### HOW TO COMPLETE THIS TASK:
Two lines below mark the span: the one containing "- intros [= <-]. apply" and the one containing "intros final He.". Set down both, plus every line between, exactly as they stand, and nothing else.

### AVAILABLE DATA:

Definition rejectDockerImageVolumes (image : string) : M failure unit :=
  answer ← command (inspect_volumes image) [] None;
  output ← match cl_error answer with
           | None => mret (output_of answer)
           | Some _ =>
               command_reported "pull container image: " ["pull"; "--quiet"; image];;
               command_reported "inspect container image: " (inspect_volumes image)
           end;
  match volumes_unmarshal output with
  | inl e => stop (wrapf "inspect container image volume metadata: " e)
  | inr true => stop (errors_New "container image declares writable volumes, which Docker cannot disable")
  | inr false => mret tt
  end.

Definition hostname {X} : M X string :=
  answer ← command ["info"; "--format"; "{{json .}}"] [] None;
  mret (match cl_error answer, info_unmarshal (output_of answer) with
        | None, Some (name, host) =>
            let host := if podman p then host else name in
            if String.eqb (TrimSpace host) "" then "unknown" else host
        | _, _ => "unknown"
        end).

Definition artifactGateImageID (image : string) : M failure string :=
  let inspect := ["image"; "inspect"; "--format={{.Id}}"; image] in
  answer ← command inspect [] None;
  output ← match cl_error answer with
           | None => mret (output_of answer)
           | Some _ =>
               answer ← command ["pull"; "--quiet"; image] [] None;
               (if not_null (cl_error answer) then stop errArtifactGate else mret tt);;
               answer ← command inspect [] None;
               (if not_null (cl_error answer) then stop errArtifactGate else mret tt);;
               mret (output_of answer)
           end;
  let id := TrimSpace output in
  if String.eqb id "" then stop errArtifactGate else mret id.
Lemma past_verify acts plan index result :
  past acts (Executing plan index 1 true) → Z.of_nat (length plan) <= index →
  past (acts ++ [ActVerify result]) match result with None => Verified | Some _ => Halted end.
Proof.
  intros Hp Hlen. destruct result as [e|]; [by eapply past_halted|].
  assert (Hw : ∀ plan', (∃ source, ActSource source ∈ acts ∧ steps_unmarshal source = Some plan') → within acts plan')
    by (intros plan' (source & ? & ?); by eapply past_within).
  destruct Hp as (next & Hb & Hi & Hk & Hka & Hd & Hc & Hr & _).
  exists next, plan. split.
  - split; [by apply begun_snoc|]. split; [intros j Hj; apply executed_app, Hd; lia|].
    split; [by apply restored_snoc, Hr|]. apply elem_of_snoc. by right.
  - apply within_snoc; [done|]. by eapply counted_within.
Qed.

Lemma past_complete acts ph status outcome next :
  past acts ph → next_phase ph (ActComplete status outcome) = Some next →
  past (acts ++ [ActComplete status outcome]) next.
Proof.
  intros Hp. assert (Hv : ph = Verified ∨ ph ≠ Verified) by (destruct ph; auto; by right).
  destruct Hv as [->|Hv].
  - intros [= <-]. apply (past_snoc _ _ (ActComplete status outcome) eq_refl) in Hp.
    split; [intros source plan Hsrc Hu; by eapply past_within|].
    intros final He. destruct Hp as (n & plan & Hc & _). exists n, plan, status. split; [done|].
    destruct outcome as [e|f]; [done|]. injection He as ->. apply elem_of_snoc. by right.
  - intros E. assert (next = end_with (ending_of ph outcome) ph) as ->.
    { cbn [next_phase] in E. destruct ph; try done; by case_match; simplify_eq. }
    apply past_ended; [done|done|]. intros final. by destruct outcome, ph.
Qed.

(** Every accepted act keeps what is known of the past. *)
Lemma past_advance acts ph a next :
  past acts ph → next_phase ph a = Some next → past (acts ++ [a]) next.
Proof.
  intros Hp Ha.
  destruct a as [args entries stdin answer|n|source|i| |i result|i k result|i result|result|status outcome|
    status|n outcome|[e|d]|[] message]; cbn [next_phase] in Ha;
    try (by eapply past_complete);
    repeat case_match; simplify_eq; try (by apply past_snoc); try (by apply past_ended); try (by eapply past_halted).
  - by apply past_start.
  - pose proof (past_source _ _ source Hp) as Hs. by case_match; simplify_eq.
  - pose proof (past_source _ _ source Hp) as Hs. by case_match; simplify_eq.
  - by apply (past_ended acts (Executing plan index 1 true)).
  - match goal with E : Z.eqb _ _ = true |- _ => apply Z.eqb_eq in E end.
    replace i with (index - 1) by lia. by apply (past_restore _ _ _ None) in Hp.
  - match goal with E : _ && _ = true |- _ => apply andb_true_iff in E as [->%Z.eqb_eq ->%Z.eqb_eq] end.
    unfold advance_attempt in Ha. destruct (at_index plan i) as [step|] eqn:Es; [|done].
    destruct (on_server step && _) eqn:E; [|done]. apply andb_true_iff in E as [Hsrv Hmax%Z.leb_le].
    injection Ha as <-. by eapply past_attempt.
  - match goal with E : _ && _ = true |- _ => apply andb_true_iff in E as [->%Z.eqb_eq ?] end. by eapply past_remote.
  - apply (past_verify _ _ _ None) in Hp; [done|]. by apply Z.leb_le.
Qed.

Theorem follow_past acts ph : follow NotStarted acts = Some ph → past acts ph.
Proof.
  revert ph. induction acts as [|a acts IH] using rev_ind; intros ph.
  - intros [= <-]. split; [|split]; [intros n Hn; by apply elem_of_nil in Hn..|done].
  - rewrite follow_app. destruct (follow NotStarted acts) as [mid|]; [|done]. cbn.
    destruct (next_phase mid a) as [next|] eqn:Ha; [|done]. intros [= <-]. eapply past_advance; [by apply IH|done].
Qed.
End plan.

### TASK SOLUTION:
  - intros [= <-]. apply (past_snoc _ _ (ActComplete status outcome) eq_refl) in Hp.
    split; [intros source plan Hsrc Hu; by eapply past_within|].
    intros final He. destruct Hp as (n & plan & Hc & _). exists n, plan, status. split; [done|].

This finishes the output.